(DATA LISTING begins)

(* ===== verification/FsDev.v ===== *)
(** * FsDev: device files (core/device, core/video, core/vfs)

    A device file is an inode of type [FT_CHAR], or [FT_FIFO] for the package
    files, that lives only in memory: the six functions that create one differ
    in the type, the device number and whether they take a slot of the file
    table.  What the drivers do with their own data is an interface
    ([Drivers]). *)
From S2P Require Import Prelude Bitmap Fs FsInode FsDir FsFile.

Definition FT_FIFO : Z := 1.
Definition FT_CHAR : Z := 2.
Definition DNOAUX : Z := 1.
Definition DNOPCMOUSE : Z := 2.
Definition DNOPCKBD : Z := 3.
Definition DNOLFB : Z := 4.
Definition DNOCONSOLE : Z := 5.
Definition DNOPKGFS : Z := 6.
Definition PIPE_FLAG : Z := 0xffffff.
Definition CLIENT_MARK : Z := 0xdeadbeef.
Definition IS_FT_CHAR (i : inode) : bool := Z.shiftr (i_mode i) 11 =? FT_CHAR.
Definition IS_FT_FIFO (i : inode) : bool := Z.shiftr (i_mode i) 11 =? FT_FIFO.
Definition set_dev v i := Inode (i_num i) (i_mode i) (i_uid i) (i_size i) (i_mtime i) (i_gid i) (i_nlinks i) (i_zones i)
  (i_atime i) (i_ctime i) v (i_count i) (i_lock i) (i_dirt i) (i_pipe i) (i_mount i) (i_seek i) (i_update i).

(** What the system calls ask of the drivers, the console, the package files
    and the circular queues: descriptors and slots are as in FsFile.v, bytes
    are lists. *)
Class Drivers := {
  flush_input_queue : M fs unit;                       (* [queue->head = queue->tail = 0] of ps2hid.c *)
  read_device : Z -> Z -> Z -> M fs (list Z * Z);      (* device number, slot, count *)
  ioctl_device : Z -> Z -> Z -> Z -> M fs Z;           (* device number, slot, request, argument *)
  console_write : list Z -> M fs unit;
  open_pkg : Z -> list Z -> Z -> Z -> M fs Z;          (* parent directory, name, inode number, flags *)
  read_client : Z -> Z -> M fs (list Z * Z);
  read_server : Z -> Z -> M fs (list Z * Z);
  write_client : Z -> list Z -> M fs Z;
  write_server : Z -> list Z -> M fs Z;
  init_ioqueue : Z -> M fs Z;                          (* the address of a queue, or 0 *)
  destory_ioqueue : Z -> M fs unit;
  ioqueue_put_data : Z -> list Z -> M fs Z;
  ioqueue_get_data : Z -> Z -> M fs (list Z * Z)
}.

Section devices.
Context {E : FsEnv} {D : Drivers}.

(** ** What kind of file it is: the tests open the inode and leave it open *)
Definition is_char_file (inode_nr : Z) : M fs bool :=
  a <- inode_open inode_nr ;; i <- inode_at a ;; ret (IS_FT_CHAR i).
Definition is_dev (inode_nr dev_flag : Z) : M fs bool :=
  a <- inode_open inode_nr ;; i <- inode_at a ;; ret (i_dev i =? dev_flag).
Definition is_pkg_file (inode_nr : Z) : M fs bool :=
  a <- inode_open inode_nr ;; i <- inode_at a ;; ret (IS_FT_FIFO i).
Definition is_char_fd (fd : Z) : M fs bool :=
  g_fd <- fd_local2global fd ;; f <- file_at g_fd ;; i <- inode_at (fd_inode f) ;; ret (IS_FT_CHAR i).
Definition is_pkg_fd (fd : Z) : M fs bool :=
  g_fd <- fd_local2global fd ;; f <- file_at g_fd ;; i <- inode_at (fd_inode f) ;; ret (IS_FT_FIFO i).
Definition is_pipe (fd : Z) : M fs bool :=
  g_fd <- fd_local2global fd ;; f <- file_at g_fd ;; ret (fd_flag f =? PIPE_FLAG).

(** ** Creating device files *)
Definition device_create (ft dev : Z) (takes_slot : bool) (parent_d : Z) (name : list Z) (target : Z) : M fs Z :=
  ok <- sys_malloc_ok ;;
  if negb ok then ret (-1)
  else
    inode_nr <- inode_bitmap_alloc ;;
    if inode_nr =? -1 then ret (-1)
    else
      ok <- sys_malloc_ok ;;
      if negb ok then roll_back 1 inode_nr 0 0
      else
        m <- gets inodes ;;
        let a := new_address m in
        let i := set_mode (Z.shiftl ft 11) (new_inode inode_nr zero_inode) in
        let i := set_dev dev (set_count (i_count i + 1) (set_zones (<[0%nat := target]> (i_zones i)) i)) in
        modify (fun s => set_inodes (<[a := i]> (inodes s)) s) ;;;
        new_entry <- new_dir_entry name inode_nr ft ;;
        fd_idx <- (if takes_slot : bool then lock_files ;;; occupy_file_table_slot else ret 0) ;;
        if fd_idx =? -1 then roll_back 2 inode_nr fd_idx a
        else
          (when takes_slot do
             (set_slot fd_idx (fun f => File 0 (fd_flag f) a) ;;;
              upd_inode a (set_ilock 0) ;;;
              unlock_files)) ;;;
          found <- search_dir_entry name parent_d ;;
          match found with
          | Some _ => modify (fun s => set_open (a :: open_inodes s) s) ;;; ret fd_idx
          | None =>
              r <- flush_dir_entry parent_d new_entry ;;
              if negb (r =? 0) then roll_back 3 inode_nr fd_idx a
              else modify (fun s => set_open (a :: open_inodes s) s) ;;; ret fd_idx
          end.
Definition aux_create : Z -> list Z -> Z -> M fs Z := device_create FT_CHAR DNOAUX true.
Definition kbd_create : Z -> list Z -> Z -> M fs Z := device_create FT_CHAR DNOPCKBD true.
Definition pcmouse_create : Z -> list Z -> Z -> M fs Z := device_create FT_CHAR DNOPCMOUSE true.
Definition console_create : Z -> list Z -> Z -> M fs Z := device_create FT_CHAR DNOCONSOLE true.
Definition lfbvideo_create : Z -> list Z -> Z -> M fs Z := device_create FT_CHAR DNOLFB false.
Definition packagefs_create : Z -> list Z -> Z -> M fs Z := device_create FT_FIFO DNOPKGFS true.

(** ** Opening and closing them *)
(** [before] is what is done before the lock is given back; every flag has
    the bits of [O_RDONLY], which is 0. *)
Definition device_open (before : M fs unit) (inode_nr flags : Z) : M fs Z :=
  lock_files ;;;
  gidx <- occupy_file_table_slot ;;
  if gidx =? -1 then ret (-1)
  else
    a <- inode_open inode_nr ;;
    set_slot gidx (fun _ => File 0 flags a) ;;;
    before ;;;
    unlock_files ;;;
    if Z.land flags 0 =? 0 then install_thread_fd gidx else ret (-1).
Definition open_aux : Z -> Z -> M fs Z := device_open flush_input_queue.
Definition open_lfb : Z -> Z -> M fs Z := device_open (ret tt).
Definition close_aux (idx : Z) : M fs Z := file_close idx.
Definition write_aux (buf : list Z) : M fs Z := ret (Z.of_nat (length buf)).

(** ** Pipes (core/fs/pipe.c) *)
(** [occupy_file_table_slot] may return -1, which is then used as an index. *)
Definition sys_pipe : M fs (option (Z * Z) * Z) :=
  g_fd <- occupy_file_table_slot ;;
  (when g_fd =? -1 do fault) ;;;
  queue <- init_ioqueue 4096 ;;
  set_slot g_fd (fun f => File (fd_pos f) (fd_flag f) queue) ;;;
  if queue =? 0 then ret (None, -1)
  else
    set_slot g_fd (fun f => File (fd_pos f) PIPE_FLAG (fd_inode f)) ;;;
    set_slot g_fd (fun f => File 2 (fd_flag f) (fd_inode f)) ;;;
    fd0 <- install_thread_fd g_fd ;;
    fd1 <- install_thread_fd g_fd ;;
    ret (Some (fd0, fd1), 0).
(** Both work on a copy of the slot: the count in the table stays 2. *)
Definition destory_pipe (g_fd : Z) : M fs Z :=
  f <- file_at g_fd ;;
  let f := File (u32 (fd_pos f - 1)) (fd_flag f) (fd_inode f) in
  if fd_pos f =? 0 then destory_ioqueue (fd_inode f) ;;; ret 0 else ret (-1).
Definition open_pipe (fd : Z) : M fs Z :=
  p <- is_pipe fd ;;
  if p : bool then g_fd <- fd_local2global fd ;; f <- file_at g_fd ;; ret 0 else ret (-1).
Definition close_pipe (fd : Z) : M fs unit := g_fd <- fd_local2global fd ;; destory_pipe g_fd ;;; ret tt.
Definition read_pipe (fd count : Z) : M fs (list Z * Z) :=
  g_fd <- fd_local2global fd ;; f <- file_at g_fd ;; ioqueue_get_data (fd_inode f) count.
Definition write_pipe (fd : Z) (buf : list Z) : M fs Z :=
  g_fd <- fd_local2global fd ;; f <- file_at g_fd ;; ioqueue_put_data (fd_inode f) buf.
End devices.
(** ** Device files *)
(** The directories on the way are made when they are missing; [abs] is
    [cur_abs_dir_path], in a block of [strlen(pathname)] bytes. *)
Fixpoint mount_dirs (names : list (list Z)) (abs : list Z) (next_dir : dir) : M fs (option dir) :=
  match names with
  | [] => ret (Some next_dir)
  | cur_name :: names =>
      let abs := abs ++ cur_name in
      d_inode <- search_file next_dir cur_name ;;
      d_inode <- (if d_inode =? -1 then sys_mkdir abs ;;; search_file next_dir cur_name else ret d_inode) ;;
      if d_inode =? -1 then ret None
      else dir_close_dir next_dir ;;; next_dir <- dir_open_dir d_inode ;; mount_dirs names abs next_dir
  end.
Definition create_device (dev_no : Z) : option (Z -> list Z -> Z -> M fs Z) :=
  if dev_no =? DNOAUX then Some aux_create
  else if dev_no =? DNOPCKBD then Some kbd_create
  else if dev_no =? DNOPCMOUSE then Some pcmouse_create
  else if dev_no =? DNOLFB then Some lfbvideo_create
  else if dev_no =? DNOCONSOLE then Some console_create
  else if dev_no =? DNOPKGFS then Some packagefs_create
  else None.
Definition sys_mount_device (pathname : list Z) (dev_no file : Z) : M fs Z :=
  if bool_decide (list.last pathname = Some slash) then ret (-1)
  else
    (when negb (length pathname =? 0)%nat do malloc_unchecked) ;;;
    p <- peel_copy pathname ;;
    let '(_, last_name) := p in
    depth <- path_depth_m pathname ;;
    names <- path_names depth pathname ;;
    match names with
    | None => ret (-1)
    | Some names =>
        (when depth >? 1 do malloc_unchecked) ;;;
        d <- mount_dirs names [slash] root_dir ;;
        match d with
        | None => ret (-1)
        | Some next_dir =>
            fd <- (match create_device dev_no with
                   | Some create => create (d_inode next_dir) last_name file
                   | None => ret (-1)
                   end) ;;
            dir_close_dir next_dir ;;;
            ret fd
        end
    end.
End paths.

(DATA LISTING ends)

THE PROBLEM: In the data above, start at the line that has "are lists. *)", stop after the line that has "read_device : Z", and print every line in between exactly as it stands.

RESULT OF THIS TASK:
    are lists. *)
Class Drivers := {
  flush_input_queue : M fs unit;                       (* [queue->head = queue->tail = 0] of ps2hid.c *)
  read_device : Z -> Z -> Z -> M fs (list Z * Z);      (* device number, slot, count *)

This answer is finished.